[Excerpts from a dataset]
————————
(** After a refill the page begins where the previous one ended and the
    cursor is at its start. *)
Lemma read_page_begin (d d' : Deserializer.t) (n : Z) :
  Deserializer._read_page d = Ok (d', n) ->
  Deserializer._file_offset_page_begin d' = Deserializer._file_offset_page_end d
  /\ Deserializer._read_buffer_offset d' = 0
  /\ Deserializer._active_page_size d' = Deserializer._target_page_size d
  /\ Deserializer._target_page_size d' = Deserializer._target_page_size d
  /\ Deserializer._file_offset_page_end d'
     = U64.add (Deserializer._file_offset_page_end d) n.
Proof.
  unfold Deserializer._read_page.
  destruct (Deserializer._file d) as [f0 |]; [| discriminate].
  destruct (Z.eqb_spec (Deserializer._active_page_size d)
                       (Deserializer._target_page_size d)) as [E | E];
    cbv beta iota zeta delta [negb];
    match goal with |- context [fread ?f ?z] => destruct (fread f z) as [got f2] end;
    destruct (len got =? _); try destruct (ferror f2 || _);
    intros H; inversion H; subst; cbn [Deserializer._file_offset_page_begin
      Deserializer._read_buffer_offset Deserializer._active_page_size
      Deserializer._target_page_size Deserializer._file_offset_page_end];
    rewrite ?E; repeat split.
Qed.

(** C10.  A [set_offset] that takes the seeking branch leaves [get_offset]
    at [new_offset + _active_page_size] (in 64-bit arithmetic), which is
    [new_offset] only when [_active_page_size] is zero; after the next
    refill [get_offset] is [new_offset].  A freshly constructed object
    reports its page size, which is not zero. *)
Theorem get_offset_after_seek_and_make
  (d d1 d0 : Deserializer.t) (new_offset page_size : Z)
  (filename : string) (opened : option FILE)
  (Hd : reader_typed d) (Hpos : U64.fits new_offset)
  (Hslow : (Deserializer._file_offset_page_begin d <=? new_offset)
           && (new_offset <? U64.add (Deserializer._file_offset_page_begin d)
                                     (Deserializer._active_page_size d))
           = false)
  (Hseek : Deserializer.set_offset d new_offset = Ok d1)
  (Hsize : U64.fits page_size)
  (Hmake : Deserializer.make filename opened page_size = Ok d0) :
  Deserializer.get_offset d1
    = U64.add new_offset (Deserializer._active_page_size d)
  /\ (Deserializer.get_offset d1 = new_offset
      <-> Deserializer._active_page_size d = 0)
  /\ (forall d2 n, Deserializer._read_page d1 = Ok (d2, n) ->
                   Deserializer.get_offset d2 = new_offset)
  /\ Deserializer.get_offset d0 = page_size
  /\ page_size <> 0.
Proof.
  destruct Hd as (_ & Ha & _ & _ & _).
  unfold Deserializer.set_offset in Hseek. rewrite Hslow in Hseek.
  destruct (Deserializer._file d) as [f |]; [| discriminate].
  destruct (fseek f new_offset) as [ret f'].
  destruct (negb (ret =? 0)); [discriminate |].
  inversion Hseek; subst d1; clear Hseek.
  unfold Deserializer.make in Hmake.
  destruct opened as [f0 |]; [| discriminate].
  destruct (Z.eqb_spec page_size 0) as [E | E]; [discriminate |].
  inversion Hmake; subst d0; clear Hmake.
  split; [reflexivity |].
  split; [unfold Deserializer.get_offset; simpl;
          apply add_fixpoint; assumption |].
  split.
  - intros d2 n H. apply read_page_begin in H.
    destruct H as (Hb & Hc & _). unfold Deserializer.get_offset.
    rewrite Hb, Hc. simpl. apply add_0_r. exact Hpos.
  - split; [| exact E].
    unfold Deserializer.get_offset. simpl. apply wrap_small. exact Hsize.
Qed.

Lemma get_offset_after_seek_and_make_witness :
  Deserializer.get_offset
    (Deserializer.mk (Some (abcdef_stream 4 false (Some 4) 1 2)) 4 4 4 4 4
       "in.bin" [x41; x42; x43; x44])
    = U64.add 4 4
  /\ Deserializer.get_offset reader_made = 4.
Proof.
  pose proof
    (@get_offset_after_seek_and_make reader_page1
       (Deserializer.mk (Some (abcdef_stream 4 false (Some 4) 1 2)) 4 4 4 4 4
          "in.bin" [x41; x42; x43; x44])
       reader_made 4 4 "in.bin" (Some (fopen abcdef no_faults))) as H.
  destruct H as (H1 & _ & _ & H2 & _);
    first [ split; assumption
          | reflexivity
          | unfold reader_typed, U64.fits; simpl; repeat split; vm_compute;
            congruence ].
Defined.

(** ** Page refill *)

(** [_read_page] written out over the stream it reads from. *)
Lemma read_page_unfold (d : Deserializer.t) (f : FILE) :
  Deserializer._file d = Some f ->
  let target := Deserializer._target_page_size d in
  let f1 := if Deserializer._active_page_size d =? target
            then f else setvbuf f target in
  let got := fst (fread f1 target) in
  let f2 := snd (fread f1 target) in
  Deserializer._read_page d
  = if negb (len got =? target) then
      if ferror f2 || negb (feof f2)
      then Throw (ReadException (Deserializer._filename d) None)
      else Ok (Deserializer.mk (Some f2) target target
                 (Deserializer._file_offset_page_end d)
                 (U64.add (Deserializer._file_offset_page_end d) (len got))
                 0 (Deserializer._filename d)
                 (Deserializer.store (Deserializer._read_buffer d) got),
               len got)
    else Ok (Deserializer.mk (Some f2) target target
               (Deserializer._file_offset_page_end d)
               (U64.add (Deserializer._file_offset_page_end d) target)
               0 (Deserializer._filename d)
               (Deserializer.store (Deserializer._read_buffer d) got),
             target).
Proof.
  intros Hfile target f1 got f2.
  unfold Deserializer._read_page. rewrite Hfile.
  subst got f2 f1. fold target.
  destruct (Z.eqb_spec (Deserializer._active_page_size d) target) as [E | E];
    cbv beta iota zeta delta [negb]; rewrite ?E;
    match goal with |- context [fread ?s ?z] => destruct (fread s z) end;
    reflexivity.
Qed.

(** C3, as stated, fails: the refill that obtains the two bytes [E,F] of the
    short final page leaves [_active_page_size] at 4. *)
Lemma read_page_active_size_counterexample :
  len (fst (fread (abcdef_stream 4 false (Some 4) 1 1) 4)) = 2
  /\ exists d', Deserializer._read_page reader_page1 = Ok (d', 2)
                /\ Deserializer._active_page_size d' = 4
                /\ Deserializer._active_page_size d' <> 2.
Proof.
  split; [reflexivity |].
  eexists. split; [vm_compute; reflexivity |].
  split; [reflexivity | discriminate].
Qed.

(** C3, amended.  A refill asks the stream for [_target_page_size] bytes.
    When it obtains them all, or obtains fewer with the end-of-file
    indicator raised and the error indicator clear, it succeeds: it returns
    the number of bytes obtained, leaves [_active_page_size] equal to the
    target page size, moves [_file_offset_page_begin] to the old
    [_file_offset_page_end], advances [_file_offset_page_end] by the number
    of bytes obtained and resets [_read_buffer_offset] to 0.  When it
    obtains fewer and the stream is in error or not at end of file, it
    throws the read exception. *)
Theorem read_page_effect (d : Deserializer.t) (f : FILE)
  (Hfile : Deserializer._file d = Some f) :
  let target := Deserializer._target_page_size d in
  let f1 := if Deserializer._active_page_size d =? target
            then f else setvbuf f target in
  let got := fst (fread f1 target) in
  let f2 := snd (fread f1 target) in
  (len got = target \/ (ferror f2 = false /\ feof f2 = true) ->
   Deserializer._read_page d
   = Ok (Deserializer.mk (Some f2) target target
           (Deserializer._file_offset_page_end d)
           (U64.add (Deserializer._file_offset_page_end d) (len got))
           0 (Deserializer._filename d)
           (Deserializer.store (Deserializer._read_buffer d) got),
         len got))
  /\ (len got <> target -> ferror f2 = true \/ feof f2 = false ->
      Deserializer._read_page d
      = Throw (ReadException (Deserializer._filename d) None)).
Proof.
  intros target f1 got f2.
  pose proof (read_page_unfold d Hfile) as Hrun. cbv zeta in Hrun.
  fold target f1 got f2 in Hrun.
  rewrite Hrun. clear Hrun. clearbody got f2. split.
  - intros [Hfull | [Herr Heof]].
    + rewrite Hfull, Z.eqb_refl. reflexivity.
    + destruct (Z.eqb_spec (len got) target) as [E | E]; simpl.
      * rewrite E. reflexivity.
      * rewrite Herr, Heof. reflexivity.
  - intros Hshort Hbad.
    destruct (Z.eqb_spec (len got) target) as [E | E]; [contradiction |].
    simpl. destruct Hbad as [-> | ->]; [reflexivity |].
    rewrite orb_true_r. reflexivity.
Qed.

Lemma read_page_effect_witness :
  Deserializer._read_page reader_page1
  = Ok (Deserializer.mk (Some (abcdef_stream 6 true (Some 4) 2 1)) 4 4 4
          (U64.add 4 2) 0 "in.bin" [x45; x46; x43; x44], 2).
Proof.
  apply (@read_page_effect reader_page1 (abcdef_stream 4 false (Some 4) 1 1)
           eq_refl).
  right. split; reflexivity.
Defined.

(** ** The six-byte scenario *)

(** C1, on the code.  Page size 4 over [A,B,C,D,E,F].  Straight after
    construction [read(3)] copies [0 - 4] (mod 2^64) bytes from past the end
    of the buffer.  After a [set_offset(0)] the two reads of three bytes
    return [A,B,C] and [D,E,F] with two [fread] calls and the end-of-file
    indicator raised, and the further [read(1)] returns the stale buffer
    byte [C] instead of throwing. *)
Theorem short_page_scenario :
  (forall fuel, Deserializer.read (S fuel) reader_made 3 = Undefined)
  /\ exists d0 d3,
      Deserializer.set_offset reader_made 0 = Ok d0
      /\ Deserializer.read 4 d0 3 = Ok (reader_page1, [x41; x42; x43])
      /\ Deserializer.read 4 reader_page1 3 = Ok (reader_page2, [x44; x45; x46])
      /\ Deserializer._file reader_page2
         = Some (abcdef_stream 6 true (Some 4) 2 1)
      /\ Deserializer.is_eof reader_page2 = Ok true
      /\ Deserializer.read 4 reader_page2 1 = Ok (d3, [x43]).
Proof.
  split; [intros fuel; reflexivity |].
  do 2 eexists.
  repeat (split; [vm_compute; reflexivity |]).
  vm_compute. reflexivity.
Qed.

(** C2, on the code.  The constructor sets [_read_buffer_offset] to the page
    size and [_active_page_size] to 0. *)
Theorem make_cursor_exceeds_active_page :
  Deserializer.make "in.bin" (Some (fopen abcdef no_faults)) 4 = Ok reader_made
  /\ Deserializer._read_buffer_offset reader_made = 4
  /\ Deserializer._active_page_size reader_made = 0
  /\ ~ (0 <= Deserializer._read_buffer_offset reader_made
          <= Deserializer._active_page_size reader_made).
Proof.
  repeat split; try reflexivity. simpl. lia.
Qed.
————————
Which lines above hold the string "assumption"? Copy each of them.

_Solution to the exercise_
          apply add_fixpoint; assumption |].
    first [ split; assumption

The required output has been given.